School of Information Sciences Undergrad MASTER CALENDAR

The iSchool offers a number of events related to career and professional development, technology and information talks, research seminars, field trips, alumni panels, socials, and more. We also promote relevant opportunities on and around campus. 

We encourage students to also visit additional calendars and websites:

HandShake EventsResearch ParkNCSATechnology Entrepreneur Center (TEC),

The Career Center, Office of Undergraduate Research, Leadership Center, Siebel Center for Design,

Office of Technology Management, Center for Innovation in Teaching & Learning,

Applied Technologies for Learning in the Arts & Sciences.

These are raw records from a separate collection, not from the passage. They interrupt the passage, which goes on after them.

(** A broadcast fan-out message reaches every live client of the addressed
    user exactly once, even when the client named in the reference has been
    deleted, and reaches nobody else. *)
Theorem broadcast_reaches_all_clients (db_ok : nat -> bool)
    (nonce_of : nat -> Result RandomnessErr bytes)
    (push : bytes -> Result PushNotificationError unit)
    `{Hkdf} `{Aes256Gcm} `{TlsCodec bytes} `{TlsCodec QsQueueMessagePayload} `{TlsCodec QsToQsMessage}
    (domain : Fqdn) (dk : ClientIdDecryptionKey) (client_config_decrypt : bytes -> bytes -> Result DecryptionErr ClientConfig)
    (deliver : bytes -> Fqdn -> bool) (message : DsFanOutMessage) (p : QsQueueMessagePayload)
    (cfg : ClientConfig) (anchor : ClientRow) (w : QsWorld) :
  (forall n, db_ok n = true) ->
  (forall n r, exists m r', ratchet_encrypt p (nonce_of n) r = (Ok m, r')) ->
  client_homeserver_domain (client_reference message) = domain ->
  head (qs_decryption_key (qdb w)) = Some dk ->
  client_config_decrypt (decryption_key dk) (sealed_reference (client_reference message)) = Ok cfg ->
  broadcast_to_all_client_queues message = true ->
  fo_payload message = FanOutQueueMessage p ->
  qs_client_record (qdb w) !! cc_client_id cfg = Some anchor ->
  Forall (ready (qdb w)) (live_clients (qdb w) (row_user_id anchor)) ->
  exists w', enqueue_message db_ok nonce_of push domain client_config_decrypt deliver
               message w = (Ok tt, w') /\
    forall c,
      (c ∈ live_clients (qdb w) (row_user_id anchor) ->
         forall r0 hist lo ms, coherent (qdb w) c r0 hist lo ms ->
         Z.of_nat (S (length hist)) < 2 ^ 63 ->
         exists rnd m, coherent (qdb w') c r0 (hist ++ [(p, rnd)]) lo (ms ++ [m])) /\
      (c ∉ live_clients (qdb w) (row_user_id anchor) ->
         qs_client_record (qdb w') !! c = qs_client_record (qdb w) !! c /\
         forall n, qs_queues (qdb w') !! (c, n) = qs_queues (qdb w) !! (c, n)).
Proof.
  intros Hup Henc Hdom Hdk Hcfg Hbc Hp Hanchor Hready. unfold enqueue_message.
  rewrite decide_True, Hbc, Hp by done.
  destruct (statement_up db_ok Hup QsStorageError w) as (w1 & Hs1 & Hq1 & _).
  unfold mbind at 1, M_bind at 1, load_decryption_key. unfold mbind at 1, M_bind at 1. rewrite Hs1.
  unfold mbind at 1, M_bind at 1, get at 1, mret at 1, M_ret at 1. rewrite Hq1, Hdk.
  unfold mbind at 1, M_bind at 1, lift at 1. cbn [ok_or].
  unfold mbind at 1, M_bind at 1, lift at 1. rewrite Hcfg. cbn [map_err].
  unfold mbind at 1, M_bind at 1. unfold mbind at 1, M_bind at 1, map_errM at 1.
  rewrite load_client_ids_eq.
  destruct (statement_up db_ok Hup EnqueueStorage w1) as (w2 & -> & Hq2 & _).
  rewrite Hq1, Hanchor. cbn [map_err fmap option_fmap option_map]. unfold lift. cbn [ok_or].
  rewrite <- Hq1, <- Hq2. apply fan_out_up; try done.
  - apply NoDup_live_clients.
  - by rewrite Hq2, Hq1.
Qed.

National & International Scholar's Programs, Student Wellness

iSchool Calendars: Study Abroad Hours, iSchool Events, Non-iSchool Events

BSIS ICT Sessions, Express Advising

Mar 24, 2026   3:00 - 5:00 pm  
University of Illinois Urbana‑Champaign, ECE Building (room TBA)
Sponsor
NCSA - Center for Artificial Intelligence Innovation
Speaker
Priyam Mazumdar
Contact
Shannon Bradley
E-Mail
sbrad77@illinois.edu
Phone
217-778-0887
Originating Calendar
Center for Artificial Intelligence Innovation

The Center for Artificial Intelligence Innovation is hosting a new hands‑on training series this Spring, “GPU Programming with Triton: From NumPy to Flash Attention.” This multi‑week workshop introduces participants to Triton, an open‑source language and compiler that makes it possible to write custom GPU kernels with a Pythonic feel. Triton bridges the gap between familiar NumPy‑style operations and the high‑performance kernels used in modern deep learning systems, including techniques like Flash Attention.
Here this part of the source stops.